YOUR ASSIGNMENT:
Output the data below exactly. Leave nothing out.

Saved entries:
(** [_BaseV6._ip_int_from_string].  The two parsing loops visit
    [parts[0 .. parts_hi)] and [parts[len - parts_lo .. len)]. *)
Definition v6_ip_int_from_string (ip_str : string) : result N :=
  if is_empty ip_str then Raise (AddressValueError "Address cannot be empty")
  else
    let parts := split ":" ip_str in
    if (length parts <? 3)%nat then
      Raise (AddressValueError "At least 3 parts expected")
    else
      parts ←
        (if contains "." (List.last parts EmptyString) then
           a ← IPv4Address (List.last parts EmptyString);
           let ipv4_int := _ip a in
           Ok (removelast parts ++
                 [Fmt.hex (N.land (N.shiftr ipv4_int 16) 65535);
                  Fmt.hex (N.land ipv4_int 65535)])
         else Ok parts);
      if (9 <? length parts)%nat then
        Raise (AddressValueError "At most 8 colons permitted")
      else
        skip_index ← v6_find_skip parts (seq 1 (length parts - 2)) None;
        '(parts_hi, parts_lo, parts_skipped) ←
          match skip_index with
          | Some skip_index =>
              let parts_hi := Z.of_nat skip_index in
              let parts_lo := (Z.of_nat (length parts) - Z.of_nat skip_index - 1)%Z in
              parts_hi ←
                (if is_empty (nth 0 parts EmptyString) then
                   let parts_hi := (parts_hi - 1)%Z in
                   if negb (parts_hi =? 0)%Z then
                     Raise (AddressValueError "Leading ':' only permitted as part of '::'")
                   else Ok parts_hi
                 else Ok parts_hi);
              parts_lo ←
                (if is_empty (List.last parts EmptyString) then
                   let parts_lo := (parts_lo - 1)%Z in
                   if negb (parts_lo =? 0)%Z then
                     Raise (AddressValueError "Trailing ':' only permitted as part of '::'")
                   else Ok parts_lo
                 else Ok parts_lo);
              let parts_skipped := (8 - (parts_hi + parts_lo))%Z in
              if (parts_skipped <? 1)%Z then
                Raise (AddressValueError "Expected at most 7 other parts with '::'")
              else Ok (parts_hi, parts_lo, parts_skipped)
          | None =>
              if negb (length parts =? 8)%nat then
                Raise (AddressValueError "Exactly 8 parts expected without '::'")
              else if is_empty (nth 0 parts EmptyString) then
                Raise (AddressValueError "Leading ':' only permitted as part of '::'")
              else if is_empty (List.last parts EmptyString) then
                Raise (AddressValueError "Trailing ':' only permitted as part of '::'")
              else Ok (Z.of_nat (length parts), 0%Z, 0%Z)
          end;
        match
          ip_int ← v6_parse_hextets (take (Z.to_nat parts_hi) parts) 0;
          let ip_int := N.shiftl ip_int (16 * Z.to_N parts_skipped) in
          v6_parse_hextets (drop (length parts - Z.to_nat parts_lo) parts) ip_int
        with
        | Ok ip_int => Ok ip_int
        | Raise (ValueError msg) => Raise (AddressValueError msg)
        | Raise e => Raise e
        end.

RESPONSE:
(** [_BaseV6._ip_int_from_string].  The two parsing loops visit
    [parts[0 .. parts_hi)] and [parts[len - parts_lo .. len)]. *)
Definition v6_ip_int_from_string (ip_str : string) : result N :=
  if is_empty ip_str then Raise (AddressValueError "Address cannot be empty")
  else
    let parts := split ":" ip_str in
    if (length parts <? 3)%nat then
      Raise (AddressValueError "At least 3 parts expected")
    else
      parts ←
        (if contains "." (List.last parts EmptyString) then
           a ← IPv4Address (List.last parts EmptyString);
           let ipv4_int := _ip a in
           Ok (removelast parts ++
                 [Fmt.hex (N.land (N.shiftr ipv4_int 16) 65535);
                  Fmt.hex (N.land ipv4_int 65535)])
         else Ok parts);
      if (9 <? length parts)%nat then
        Raise (AddressValueError "At most 8 colons permitted")
      else
        skip_index ← v6_find_skip parts (seq 1 (length parts - 2)) None;
        '(parts_hi, parts_lo, parts_skipped) ←
          match skip_index with
          | Some skip_index =>
              let parts_hi := Z.of_nat skip_index in
              let parts_lo := (Z.of_nat (length parts) - Z.of_nat skip_index - 1)%Z in
              parts_hi ←
                (if is_empty (nth 0 parts EmptyString) then
                   let parts_hi := (parts_hi - 1)%Z in
                   if negb (parts_hi =? 0)%Z then
                     Raise (AddressValueError "Leading ':' only permitted as part of '::'")
                   else Ok parts_hi
                 else Ok parts_hi);
              parts_lo ←
                (if is_empty (List.last parts EmptyString) then
                   let parts_lo := (parts_lo - 1)%Z in
                   if negb (parts_lo =? 0)%Z then
                     Raise (AddressValueError "Trailing ':' only permitted as part of '::'")
                   else Ok parts_lo
                 else Ok parts_lo);
              let parts_skipped := (8 - (parts_hi + parts_lo))%Z in
              if (parts_skipped <? 1)%Z then
                Raise (AddressValueError "Expected at most 7 other parts with '::'")
              else Ok (parts_hi, parts_lo, parts_skipped)
          | None =>
              if negb (length parts =? 8)%nat then
                Raise (AddressValueError "Exactly 8 parts expected without '::'")
              else if is_empty (nth 0 parts EmptyString) then
                Raise (AddressValueError "Leading ':' only permitted as part of '::'")
              else if is_empty (List.last parts EmptyString) then
                Raise (AddressValueError "Trailing ':' only permitted as part of '::'")
              else Ok (Z.of_nat (length parts), 0%Z, 0%Z)
          end;
        match
          ip_int ← v6_parse_hextets (take (Z.to_nat parts_hi) parts) 0;
          let ip_int := N.shiftl ip_int (16 * Z.to_N parts_skipped) in
          v6_parse_hextets (drop (length parts - Z.to_nat parts_lo) parts) ip_int
        with
        | Ok ip_int => Ok ip_int
        | Raise (ValueError msg) => Raise (AddressValueError msg)
        | Raise e => Raise e
        end.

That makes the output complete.